▶ TASK REQUIREMENTS: Quote exactly, and only, the lines of the material below from the line with "node_pool_id;" through the line with "workload_id : WorkloadId;".

▶ GIVEN INFORMATION:
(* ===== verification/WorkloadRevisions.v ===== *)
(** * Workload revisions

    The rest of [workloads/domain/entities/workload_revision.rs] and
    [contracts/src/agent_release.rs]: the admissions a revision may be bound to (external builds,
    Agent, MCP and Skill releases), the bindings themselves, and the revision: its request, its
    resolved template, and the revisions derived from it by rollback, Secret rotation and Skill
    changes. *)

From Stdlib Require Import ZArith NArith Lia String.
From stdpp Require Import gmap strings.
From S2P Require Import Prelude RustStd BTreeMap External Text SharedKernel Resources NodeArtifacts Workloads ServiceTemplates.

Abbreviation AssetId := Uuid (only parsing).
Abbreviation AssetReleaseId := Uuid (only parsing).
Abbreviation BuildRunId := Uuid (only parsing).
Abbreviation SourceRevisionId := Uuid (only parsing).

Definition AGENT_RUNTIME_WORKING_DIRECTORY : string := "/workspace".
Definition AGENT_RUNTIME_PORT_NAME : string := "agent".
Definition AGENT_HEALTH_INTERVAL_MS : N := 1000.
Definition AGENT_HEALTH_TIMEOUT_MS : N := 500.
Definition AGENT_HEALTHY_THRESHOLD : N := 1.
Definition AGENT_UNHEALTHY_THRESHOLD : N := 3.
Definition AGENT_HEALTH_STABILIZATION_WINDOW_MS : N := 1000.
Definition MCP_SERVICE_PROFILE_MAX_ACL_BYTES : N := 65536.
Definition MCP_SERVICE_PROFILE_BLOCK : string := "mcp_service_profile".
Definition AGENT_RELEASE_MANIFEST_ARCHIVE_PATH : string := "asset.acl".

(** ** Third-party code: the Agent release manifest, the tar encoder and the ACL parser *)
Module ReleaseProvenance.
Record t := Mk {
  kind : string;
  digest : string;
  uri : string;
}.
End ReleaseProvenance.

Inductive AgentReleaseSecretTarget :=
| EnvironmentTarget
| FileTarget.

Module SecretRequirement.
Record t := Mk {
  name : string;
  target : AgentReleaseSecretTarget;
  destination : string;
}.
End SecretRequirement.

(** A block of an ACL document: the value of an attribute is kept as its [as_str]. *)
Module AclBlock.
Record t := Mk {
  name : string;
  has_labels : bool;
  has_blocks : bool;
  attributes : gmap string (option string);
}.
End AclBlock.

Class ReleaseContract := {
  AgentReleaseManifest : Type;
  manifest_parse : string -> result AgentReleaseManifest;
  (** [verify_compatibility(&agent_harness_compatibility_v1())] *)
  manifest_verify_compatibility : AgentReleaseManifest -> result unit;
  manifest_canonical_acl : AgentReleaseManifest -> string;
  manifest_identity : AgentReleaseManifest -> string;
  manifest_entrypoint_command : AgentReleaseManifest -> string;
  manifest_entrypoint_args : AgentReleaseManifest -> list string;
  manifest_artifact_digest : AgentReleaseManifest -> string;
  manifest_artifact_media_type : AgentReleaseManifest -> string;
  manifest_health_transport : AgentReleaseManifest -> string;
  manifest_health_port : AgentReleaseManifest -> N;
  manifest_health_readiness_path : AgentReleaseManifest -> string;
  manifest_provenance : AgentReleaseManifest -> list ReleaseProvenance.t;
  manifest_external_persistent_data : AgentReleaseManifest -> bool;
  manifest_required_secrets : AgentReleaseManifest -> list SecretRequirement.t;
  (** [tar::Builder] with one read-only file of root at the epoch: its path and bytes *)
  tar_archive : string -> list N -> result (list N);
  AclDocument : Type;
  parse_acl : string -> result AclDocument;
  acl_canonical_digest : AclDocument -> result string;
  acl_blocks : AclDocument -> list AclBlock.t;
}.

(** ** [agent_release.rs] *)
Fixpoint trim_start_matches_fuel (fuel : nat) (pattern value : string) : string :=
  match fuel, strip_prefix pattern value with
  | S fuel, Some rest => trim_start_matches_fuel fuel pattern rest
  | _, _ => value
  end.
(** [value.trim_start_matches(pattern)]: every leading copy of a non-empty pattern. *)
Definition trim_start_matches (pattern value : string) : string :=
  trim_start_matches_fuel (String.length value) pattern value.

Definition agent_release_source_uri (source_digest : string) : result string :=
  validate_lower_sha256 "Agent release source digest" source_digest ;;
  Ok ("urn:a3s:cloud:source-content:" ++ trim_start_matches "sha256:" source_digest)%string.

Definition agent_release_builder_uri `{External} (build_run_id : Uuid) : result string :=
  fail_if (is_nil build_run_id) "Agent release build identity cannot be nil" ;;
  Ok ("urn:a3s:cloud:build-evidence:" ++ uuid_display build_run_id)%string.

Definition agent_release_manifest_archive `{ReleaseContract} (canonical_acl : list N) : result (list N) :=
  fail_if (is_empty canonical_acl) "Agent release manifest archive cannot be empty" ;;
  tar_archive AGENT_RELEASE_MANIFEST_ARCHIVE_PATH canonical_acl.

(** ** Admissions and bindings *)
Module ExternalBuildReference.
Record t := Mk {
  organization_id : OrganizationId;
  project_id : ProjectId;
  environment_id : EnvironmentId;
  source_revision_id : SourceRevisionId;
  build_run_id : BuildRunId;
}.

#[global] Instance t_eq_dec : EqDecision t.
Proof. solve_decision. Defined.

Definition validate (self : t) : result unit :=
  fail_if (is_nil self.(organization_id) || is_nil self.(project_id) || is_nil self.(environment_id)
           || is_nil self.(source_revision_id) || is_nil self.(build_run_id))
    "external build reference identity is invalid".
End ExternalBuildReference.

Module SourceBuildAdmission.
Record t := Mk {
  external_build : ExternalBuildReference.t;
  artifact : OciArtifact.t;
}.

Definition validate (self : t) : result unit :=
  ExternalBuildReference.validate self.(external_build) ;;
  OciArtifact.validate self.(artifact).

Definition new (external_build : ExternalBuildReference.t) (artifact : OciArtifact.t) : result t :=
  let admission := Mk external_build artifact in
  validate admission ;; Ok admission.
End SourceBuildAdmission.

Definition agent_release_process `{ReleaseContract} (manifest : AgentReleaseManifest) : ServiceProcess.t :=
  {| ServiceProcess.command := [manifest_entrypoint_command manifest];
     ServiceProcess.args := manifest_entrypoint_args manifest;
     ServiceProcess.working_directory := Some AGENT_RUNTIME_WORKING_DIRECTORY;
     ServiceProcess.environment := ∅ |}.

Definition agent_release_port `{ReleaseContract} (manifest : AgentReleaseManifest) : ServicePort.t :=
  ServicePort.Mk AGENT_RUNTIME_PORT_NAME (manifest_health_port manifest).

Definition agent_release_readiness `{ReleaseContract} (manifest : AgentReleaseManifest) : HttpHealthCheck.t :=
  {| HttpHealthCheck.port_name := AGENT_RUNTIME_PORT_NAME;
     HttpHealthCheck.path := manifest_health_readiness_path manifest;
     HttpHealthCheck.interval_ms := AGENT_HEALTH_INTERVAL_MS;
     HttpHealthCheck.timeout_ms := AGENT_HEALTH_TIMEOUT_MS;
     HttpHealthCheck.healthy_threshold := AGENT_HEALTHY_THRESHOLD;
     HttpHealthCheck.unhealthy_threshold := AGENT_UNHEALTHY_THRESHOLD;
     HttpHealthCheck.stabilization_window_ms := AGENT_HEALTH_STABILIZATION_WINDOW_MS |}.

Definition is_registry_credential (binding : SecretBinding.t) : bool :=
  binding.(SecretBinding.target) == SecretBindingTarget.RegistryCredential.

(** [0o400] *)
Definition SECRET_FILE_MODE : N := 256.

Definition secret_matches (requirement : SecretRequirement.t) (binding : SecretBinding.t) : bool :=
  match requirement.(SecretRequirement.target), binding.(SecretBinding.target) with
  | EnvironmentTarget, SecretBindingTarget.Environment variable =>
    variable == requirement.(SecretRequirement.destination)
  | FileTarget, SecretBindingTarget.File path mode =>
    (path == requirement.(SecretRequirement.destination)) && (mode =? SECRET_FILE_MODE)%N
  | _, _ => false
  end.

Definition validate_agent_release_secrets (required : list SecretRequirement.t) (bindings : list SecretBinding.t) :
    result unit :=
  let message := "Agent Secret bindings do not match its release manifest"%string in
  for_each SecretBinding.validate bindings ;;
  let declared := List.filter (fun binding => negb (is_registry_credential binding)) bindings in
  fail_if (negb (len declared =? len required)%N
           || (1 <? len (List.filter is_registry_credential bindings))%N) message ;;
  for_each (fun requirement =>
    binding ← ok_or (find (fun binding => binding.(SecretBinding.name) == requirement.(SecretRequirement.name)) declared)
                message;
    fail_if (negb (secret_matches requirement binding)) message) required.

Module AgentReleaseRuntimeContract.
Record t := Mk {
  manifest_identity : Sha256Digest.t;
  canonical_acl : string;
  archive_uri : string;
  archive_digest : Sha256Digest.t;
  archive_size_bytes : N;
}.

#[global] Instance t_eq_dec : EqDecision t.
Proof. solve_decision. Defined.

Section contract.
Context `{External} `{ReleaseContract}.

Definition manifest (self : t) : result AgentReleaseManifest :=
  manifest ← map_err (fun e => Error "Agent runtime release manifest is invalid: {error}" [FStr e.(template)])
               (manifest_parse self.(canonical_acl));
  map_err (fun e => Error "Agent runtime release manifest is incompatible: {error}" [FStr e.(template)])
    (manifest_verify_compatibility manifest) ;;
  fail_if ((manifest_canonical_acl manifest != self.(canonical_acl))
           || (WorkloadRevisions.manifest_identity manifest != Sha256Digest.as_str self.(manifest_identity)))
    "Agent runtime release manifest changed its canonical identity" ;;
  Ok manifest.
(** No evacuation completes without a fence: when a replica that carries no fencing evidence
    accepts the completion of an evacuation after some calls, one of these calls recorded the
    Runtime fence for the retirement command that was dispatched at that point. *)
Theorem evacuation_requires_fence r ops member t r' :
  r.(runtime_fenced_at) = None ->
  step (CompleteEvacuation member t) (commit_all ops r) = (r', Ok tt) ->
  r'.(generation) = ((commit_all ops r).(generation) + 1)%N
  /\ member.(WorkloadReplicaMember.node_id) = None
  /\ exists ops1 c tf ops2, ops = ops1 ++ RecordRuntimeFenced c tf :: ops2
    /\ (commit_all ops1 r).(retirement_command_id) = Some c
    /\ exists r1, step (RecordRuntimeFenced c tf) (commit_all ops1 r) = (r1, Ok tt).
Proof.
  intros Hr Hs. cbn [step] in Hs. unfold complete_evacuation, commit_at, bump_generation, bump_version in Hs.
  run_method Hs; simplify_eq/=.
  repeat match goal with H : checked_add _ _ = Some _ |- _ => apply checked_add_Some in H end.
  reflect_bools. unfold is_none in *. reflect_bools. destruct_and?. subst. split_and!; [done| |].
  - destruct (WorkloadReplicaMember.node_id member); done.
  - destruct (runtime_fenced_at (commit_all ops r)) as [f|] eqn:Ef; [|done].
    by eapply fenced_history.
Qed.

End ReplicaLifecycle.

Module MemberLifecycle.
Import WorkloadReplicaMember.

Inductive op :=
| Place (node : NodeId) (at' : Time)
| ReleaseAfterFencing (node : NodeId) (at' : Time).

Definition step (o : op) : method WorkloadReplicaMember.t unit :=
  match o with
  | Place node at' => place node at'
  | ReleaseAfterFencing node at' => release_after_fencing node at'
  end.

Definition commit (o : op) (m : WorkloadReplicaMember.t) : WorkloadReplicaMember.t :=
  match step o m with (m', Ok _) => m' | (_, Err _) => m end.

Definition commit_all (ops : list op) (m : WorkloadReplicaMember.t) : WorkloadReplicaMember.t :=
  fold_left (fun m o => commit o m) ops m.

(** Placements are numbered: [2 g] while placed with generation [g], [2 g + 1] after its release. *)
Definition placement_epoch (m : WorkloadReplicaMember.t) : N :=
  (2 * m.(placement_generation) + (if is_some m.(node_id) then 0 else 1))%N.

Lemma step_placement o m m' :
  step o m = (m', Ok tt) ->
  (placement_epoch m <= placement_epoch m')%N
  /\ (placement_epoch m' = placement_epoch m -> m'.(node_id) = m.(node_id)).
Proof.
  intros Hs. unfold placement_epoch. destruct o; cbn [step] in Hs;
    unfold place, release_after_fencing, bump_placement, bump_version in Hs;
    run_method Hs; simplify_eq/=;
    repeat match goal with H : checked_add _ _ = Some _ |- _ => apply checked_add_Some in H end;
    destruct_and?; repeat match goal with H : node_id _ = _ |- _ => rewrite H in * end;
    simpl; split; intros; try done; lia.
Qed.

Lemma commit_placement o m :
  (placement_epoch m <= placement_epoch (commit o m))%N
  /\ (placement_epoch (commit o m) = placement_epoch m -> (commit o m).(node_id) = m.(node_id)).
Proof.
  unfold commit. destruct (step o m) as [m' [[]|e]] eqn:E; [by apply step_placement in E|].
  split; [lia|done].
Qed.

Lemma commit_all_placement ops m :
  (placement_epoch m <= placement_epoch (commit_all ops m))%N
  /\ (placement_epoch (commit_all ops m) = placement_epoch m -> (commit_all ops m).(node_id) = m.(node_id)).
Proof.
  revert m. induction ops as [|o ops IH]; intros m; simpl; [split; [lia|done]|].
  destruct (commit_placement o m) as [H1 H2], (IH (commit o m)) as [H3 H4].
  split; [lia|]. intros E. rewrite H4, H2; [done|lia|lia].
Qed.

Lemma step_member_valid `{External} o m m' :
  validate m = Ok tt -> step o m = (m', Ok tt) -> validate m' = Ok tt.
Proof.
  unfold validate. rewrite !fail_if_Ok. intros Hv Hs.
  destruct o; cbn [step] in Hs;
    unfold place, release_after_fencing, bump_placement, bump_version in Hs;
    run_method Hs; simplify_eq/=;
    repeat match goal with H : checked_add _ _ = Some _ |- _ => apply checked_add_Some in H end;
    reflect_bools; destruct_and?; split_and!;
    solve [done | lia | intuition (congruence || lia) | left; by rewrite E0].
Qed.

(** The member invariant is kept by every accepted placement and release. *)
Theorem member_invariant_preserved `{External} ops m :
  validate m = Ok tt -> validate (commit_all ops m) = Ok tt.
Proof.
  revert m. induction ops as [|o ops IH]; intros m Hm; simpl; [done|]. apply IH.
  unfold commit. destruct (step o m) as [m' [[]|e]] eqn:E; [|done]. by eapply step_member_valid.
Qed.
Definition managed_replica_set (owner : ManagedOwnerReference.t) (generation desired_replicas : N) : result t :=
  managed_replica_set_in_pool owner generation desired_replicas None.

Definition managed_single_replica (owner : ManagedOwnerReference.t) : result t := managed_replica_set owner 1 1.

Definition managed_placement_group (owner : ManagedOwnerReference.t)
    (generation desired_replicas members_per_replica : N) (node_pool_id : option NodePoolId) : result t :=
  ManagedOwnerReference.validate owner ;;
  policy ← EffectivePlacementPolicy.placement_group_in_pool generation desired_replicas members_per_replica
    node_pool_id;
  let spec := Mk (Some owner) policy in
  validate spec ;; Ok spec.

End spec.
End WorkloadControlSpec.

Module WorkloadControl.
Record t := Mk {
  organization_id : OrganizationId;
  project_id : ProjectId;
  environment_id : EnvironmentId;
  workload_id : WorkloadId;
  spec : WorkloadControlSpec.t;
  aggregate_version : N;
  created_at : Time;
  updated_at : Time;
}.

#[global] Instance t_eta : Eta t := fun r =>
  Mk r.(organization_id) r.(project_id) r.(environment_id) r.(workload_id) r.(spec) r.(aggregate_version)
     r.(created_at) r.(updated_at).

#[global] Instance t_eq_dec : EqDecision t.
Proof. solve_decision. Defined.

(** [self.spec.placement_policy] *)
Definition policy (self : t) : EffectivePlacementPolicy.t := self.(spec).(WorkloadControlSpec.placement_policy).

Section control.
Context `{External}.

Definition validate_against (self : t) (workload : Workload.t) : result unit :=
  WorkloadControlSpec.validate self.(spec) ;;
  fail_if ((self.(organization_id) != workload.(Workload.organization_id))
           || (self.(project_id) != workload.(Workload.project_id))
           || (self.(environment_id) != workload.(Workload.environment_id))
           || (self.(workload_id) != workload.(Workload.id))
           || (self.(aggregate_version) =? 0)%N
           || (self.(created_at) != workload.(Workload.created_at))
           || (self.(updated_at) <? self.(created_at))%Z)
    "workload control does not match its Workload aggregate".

▶ SOLUTION TO THE EXERCISE:
    node_pool_id;
  let spec := Mk (Some owner) policy in
  validate spec ;; Ok spec.

End spec.
End WorkloadControlSpec.

Module WorkloadControl.
Record t := Mk {
  organization_id : OrganizationId;
  project_id : ProjectId;
  environment_id : EnvironmentId;
  workload_id : WorkloadId;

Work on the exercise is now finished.